The Secret lives of Cows

My poor blog has been long neglected, but this day I take a pause for the cause to drop a note or two. Poetry flows into my life like a distant wind rustling nervously between two palm trees as I ponder life and Deen. To be offered all of the evils that the heart desires and to turn it down is saying something, but admittedly my duas serve me better than my willpower. If I had to actually say no, then I would probably be in a lot more trouble, but I have been having fun. Living life, living within my means. Not really cause I can't pay rent, but hey things are going ok.

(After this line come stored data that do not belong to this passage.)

Lemma sorted_permutation_invariant (l1 l2 : list A) :
  Permutation l1 l2 -> NoDup (map key l1) -> sorted key l1 = sorted key l2.
Proof.
  intros Hp Hnd. apply sorted_arrangement_unique.
  - apply perm_trans with l1; [apply sorted_perm|].
    apply perm_trans with l2; [exact Hp|].
    apply Permutation_sym, sorted_perm.
  - apply (Permutation_NoDup (l := map key l1)); [|exact Hnd].
    apply Permutation_map, Permutation_sym, sorted_perm.
  - apply Sorted_StronglySorted; [exact le_transitive | apply sorted_sorted].
  - apply Sorted_StronglySorted; [exact le_transitive | apply sorted_sorted].
Qed.
End SortedMore.

(** X1.  The sort by title is stable: the papers whose lower-cased titles
    equal a given key appear in the rendered order exactly as they were
    ordered in the input. *)
Theorem papers_with_equal_title_keep_input_order
    (k : string) (papers : list Paper) :
  filter (fun p => String.eqb (title_key p) k) (sorted title_key papers)
  = filter (fun p => String.eqb (title_key p) k) papers.
Proof. apply sorted_stable. Qed.

(** X2.  A list that is already in ascending order of lower-cased titles is
    rendered in the order given, and sorting twice is sorting once: the
    page's records are those of the list as it stands. *)
Theorem ordered_input_is_rendered_as_given (papers : list Paper) :
  (Sorted title_le papers ->
   sorted title_key papers = papers
   /\ WebExporter.papers_data papers = map WebExporter.paper_to_dict papers)
  /\ sorted title_key (sorted title_key papers) = sorted title_key papers.
Proof.
  split.
  - intros Hs. unfold WebExporter.papers_data.
    now rewrite (sorted_of_sorted title_key papers Hs).
  - apply sorted_of_sorted, sorted_sorted.
Qed.

Lemma ordered_input_witness :
  Sorted title_le [mkPaper "alpha" None None; mkPaper "Beta" None None]
  /\ sorted title_key [mkPaper "alpha" None None; mkPaper "Beta" None None]
     = [mkPaper "alpha" None None; mkPaper "Beta" None None].
Proof.
  assert (Hs : Sorted title_le
                 [mkPaper "alpha" None None; mkPaper "Beta" None None])
    by (repeat constructor).
  split; [exact Hs|].
  exact (proj1 (proj1 (ordered_input_is_rendered_as_given
                         [mkPaper "alpha" None None; mkPaper "Beta" None None])
                  Hs)).
Defined.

I owe my Mom like 6K now, but oh well I will pay her back, otherwise I will have to hear about it for the rest of my life.

I have been thinking about that Hadith where it is explained that there will be people that will do the actions of the people of paradise until they get to a point and start doing the actions of the people of hellfire and there will be people who do the actions of the people of hellfire until they get to a point and they start doing the actions of the people of paradise and wind up in either place respectively. I can totally see how that can happen now. Through anger and resentment, frustration, malice and hardening of heart and especially if it is all displaced how one can put the blame inappropriately onto Allah. Then in doing so reap havoc onto themselves. You always have to begin with the end in mind. As traumatic as this experience has been I have learned to let go, stand my ground and love my life just as it is. Stuff isn't as important anymore, just genuine help and caring and those things that are real in life.

Still moments like sunrises on a cool morning are things that last more than many others. Life really is only what is happening right now, this moment, this Salaat, this fast, this dhikr, this kindness. There are no next moments. AsSoofi ibnuhu waqtihi. The Sufi is the son of his moment. To realize what is important. These words, These expressions this embrace this sharing, this NOW is all that there is. Don't wait until tomorrow for there is no tomorrow and definitely not one without Insha Allah. We go on into the future one step at a time, one moment, one prayer slowly crawling into the future. Now is all that there is.

Still.

My photography is taking off. I did an event or two but I didn't get paid for them. Soon I will though. Holding myself back from Camera & Lens envy, because it is just stuff in the end. Stuff, how it used to shape my world. Now that my credit is shot it isn't important at all. It is just stuff, money, wealth, clothes, homes, businesses, property; it is all just stuff and as it is collected it becomes JUNK meaningless junk that has attached to it a memory that means something, but the memory has meaning the stuff does not. None of it has any worth that is not glorifying Allah. What where the three things that carry on? A Masjid, a thing of use or a righteous child. Other than that Stuff has no value. Build Masjids and libraries, but built without faith and fear of Allah it all reverts back to just Stuff.

DID you THINK that you could say that you believe with out being tested?

Yep it is in the book I didn't check which Surah but it is in there.

Fags, Freaks and Deviants of all sorts!!

I know some of my readers hate when I use that word but if some blacks call each other nigger I'm more than sure that some homosexuals call each other Fags so get over it. The Prophet said that as a man is before Islam he shall be after Islam. If you were a liar before Islam saying Ashadu Anla illaha Illallah is not going to magically change that characteristic. If you were a Fag before Islam becoming Muslim doesn't magically make you want to stop that practice after you utter the words. If you were a bigot or sunken in negativity prior to Islam you don't start to magically start becoming Mr. Positive and all encompassing after you utter the Shahadatain. It would be great but it doesn't work that way. So Sakinah and I are Quasi back together, well we are together but it is all f****ed up. I am confident that we will make it though, but it is still f***ed up. It is what it is. So I look at myself while I was single I could have done it all. Became a complete swinger and explored all of my freakiness (yes if you are a Freak before Islam you will still be a Freak after Islam) but I didn't and I think that is the key. Islam doesn't tell you that you can't it tells you how. Except for homosexuality I don't know how those guys and girls are going to cope. It will be a jihad for them as it is for every other sexual deviant. If you were an anal fiend before Islam that is going to be a test to stay away from it after Islam it will be especially hard if your wife is begging for it. If I were to go into polygamy it would be hard for me to abstain from doing the whole ménage a trios thing. It is that way though even in halal there is test of what you do and not do. Everyone is tested. Some are tested in some ways and others in other ways. Balance is often just out of reach and problems and drama spring up from all around.

I pray that all of the freaky Muslims out there are given the strength to abstain and hold on to the Rope and make it through to the other side. There is a halal outlet or a halal focus to keep us from that slippery slope that calls us all when the silence rolls in. Run until you are exhausted maybe in that is salvation. Running from the Hellfire is a full time job. Allah save us all from our mouths and our Loins.

Cows graze but at night Allah still sees them.